* [Assigned task]
Copy out exactly the lines from the line containing "Fixpoint unique (l" to the end of the listing.
- - -
(** * Customer-churn notebook (MLOps/DEPI_MLOps.ipynb)

    A shallow embedding of the notebook's cells: the data loader, the
    preprocessing cell and the training cell.  Data frames are columnar, as
    in pandas: a row-label index and a list of named columns.  The library
    calls the notebook makes (pandas, scikit-learn, numpy, pyodbc) are
    modelled after the behaviour of the called functions for the arguments
    the notebook passes. *)

From Stdlib Require Import ZArith QArith Qround Sorted.
From stdpp Require Import base tactics option list strings pretty gmap.

Open Scope string_scope.
Open Scope list_scope.
Open Scope nat_scope.

(** ** Values, cells and errors *)

(** A non-missing cell holds a string (object columns) or a number; the
    numbers of the model are integers.  A missing cell (SQL NULL, [None],
    NaN) is [None].  The cells only ever get tested for being missing,
    compared, and printed into column names. *)
Inductive value : Type :=
  | VStr (s : string)
  | VNum (z : Z).

Abbreviation cell := (option value).

Global Instance value_eq_dec : EqDecision value.
Proof. solve_decision. Defined.

(** Python exceptions the cells can raise. *)
Inductive exn : Type :=
  | KeyError (label : string)
  | ValueError (msg : string)
  | DatabaseError (msg : string).

Inductive res (A : Type) : Type :=
  | Ok (a : A)
  | Raise (e : exn).
Arguments Ok {A} a.
Arguments Raise {A} e.

Definition bind {A B} (m : res A) (k : A -> res B) : res B :=
  match m with
  | Ok a => k a
  | Raise e => Raise e
  end.

Notation "x <- m ;; k" := (bind m (fun x => k))
  (at level 100, m at next level, right associativity).

(** ** Data frames *)

Record Series : Type := mkSeries {
  s_index : list nat;
  s_values : list cell
}.

Record DataFrame : Type := mkDataFrame {
  index : list nat;
  data : list (string * list cell)
}.

Definition columns (df : DataFrame) : list string := (data df).*1.

Definition nrows (df : DataFrame) : nat := length (index df).

(** A query result as the driver's cursor returns it: the column names of
    the description and the fetched rows. *)
Record SqlResult : Type := mkSqlResult {
  description : list string;
  fetched : list (list cell)
}.

(** [pd.read_sql] builds the frame from the fetched records, with a
    [RangeIndex]. *)
Definition from_records (r : SqlResult) : DataFrame :=
  {| index := seq 0 (length (fetched r));
     data := imap (fun j name => (name, map (fun row => nth j row None) (fetched r)))
                  (description r) |}.

Fixpoint lookup_col (c : string) (d : list (string * list cell)) : option (list cell) :=
  match d with
  | [] => None
  | (name, vals) :: d' => if decide (name = c) then Some vals else lookup_col c d'
  end.

(** [df[c]] *)
Definition getitem (c : string) (df : DataFrame) : res Series :=
  match lookup_col c (data df) with
  | Some vals => Ok {| s_index := index df; s_values := vals |}
  | None => Raise (KeyError c)
  end.

(** [df[c] = vals]: overwrites the column where it exists, appends it
    otherwise. *)
Definition setitem (c : string) (vals : list cell) (df : DataFrame) : DataFrame :=
  {| index := index df;
     data := if decide (c ∈ columns df)
             then map (fun p => if decide (p.1 = c) then (c, vals) else p) (data df)
             else data df ++ [(c, vals)] |}.

(** Positional row selection ([iloc] with an integer array). *)
Definition take_pos {A} (d : A) (pos : list nat) (l : list A) : list A :=
  map (fun i => nth i l d) pos.

Definition iloc (pos : list nat) (df : DataFrame) : DataFrame :=
  {| index := take_pos 0 pos (index df);
     data := map (fun p => (p.1, take_pos None pos p.2)) (data df) |}.

Definition iloc_series (pos : list nat) (s : Series) : Series :=
  {| s_index := take_pos 0 pos (s_index s);
     s_values := take_pos None pos (s_values s) |}.

(** ** Preprocessing cell *)

Definition notna (c : cell) : bool :=
  match c with Some _ => true | None => false end.

(** Row [i] has no missing value in any column. *)
Definition row_complete (df : DataFrame) (i : nat) : bool :=
  forallb (fun p => notna (nth i p.2 None)) (data df).

(** [df.dropna()]: [axis=0], [how='any'] over all columns. *)
Definition dropna (df : DataFrame) : DataFrame :=
  iloc (filter (fun i => row_complete df i = true) (seq 0 (nrows df))) df.

(** [lambda x: 1 if x == 'Churned' else 0] *)
Definition churn_lambda (x : cell) : cell :=
  Some (VNum (if decide (x = Some (VStr "Churned")) then 1 else 0)).

Definition categorical_columns : list string :=
  ["Gender"; "City"; "Offer"; "Phone_Service"; "Multiple_Lines";
   "Internet_Service"; "Internet_Type"; "Online_Security"; "Online_Backup";
   "Device_Protection_Plan"; "Premium_Tech_Support"; "Streaming_TV";
   "Streaming_Movies"; "Streaming_Music"; "Unlimited_Data"; "Contract";
   "Paperless_Billing"; "Payment_Method"; "Churn_Category"; "Churn_Reason"].

(** Order of the categories: numbers before strings, numbers by value,
    strings by code point. *)
Definition value_leb (a b : value) : bool :=
  match a, b with
  | VNum x, VNum y => (x <=? y)%Z
  | VNum _, VStr _ => true
  | VStr _, VNum _ => false
  | VStr s, VStr t => String.leb s t
  end.

Fixpoint insert_sorted (v : value) (l : list value) : list value :=
  match l with
  | [] => [v]
  | x :: l' => if value_leb v x then v :: x :: l' else x :: insert_sorted v l'
  end.

Definition sort_values (l : list value) : list value :=
  foldr insert_sorted [] l.

(** Distinct values in order of first appearance. *)
Fixpoint unique (l : list value) : list value :=
  match l with
  | [] => []
  | x :: l' => x :: filter (fun y => y <> x) (unique l')
  end.

(** The categories of a column: its distinct non-missing values, sorted. *)
Definition categories (vals : list cell) : list value :=
  sort_values (unique (omap id vals)).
- - -
* [Response to the exercise]
Fixpoint unique (l : list value) : list value :=
  match l with
  | [] => []
  | x :: l' => x :: filter (fun y => y <> x) (unique l')
  end.

(** The categories of a column: its distinct non-missing values, sorted. *)
Definition categories (vals : list cell) : list value :=
  sort_values (unique (omap id vals)).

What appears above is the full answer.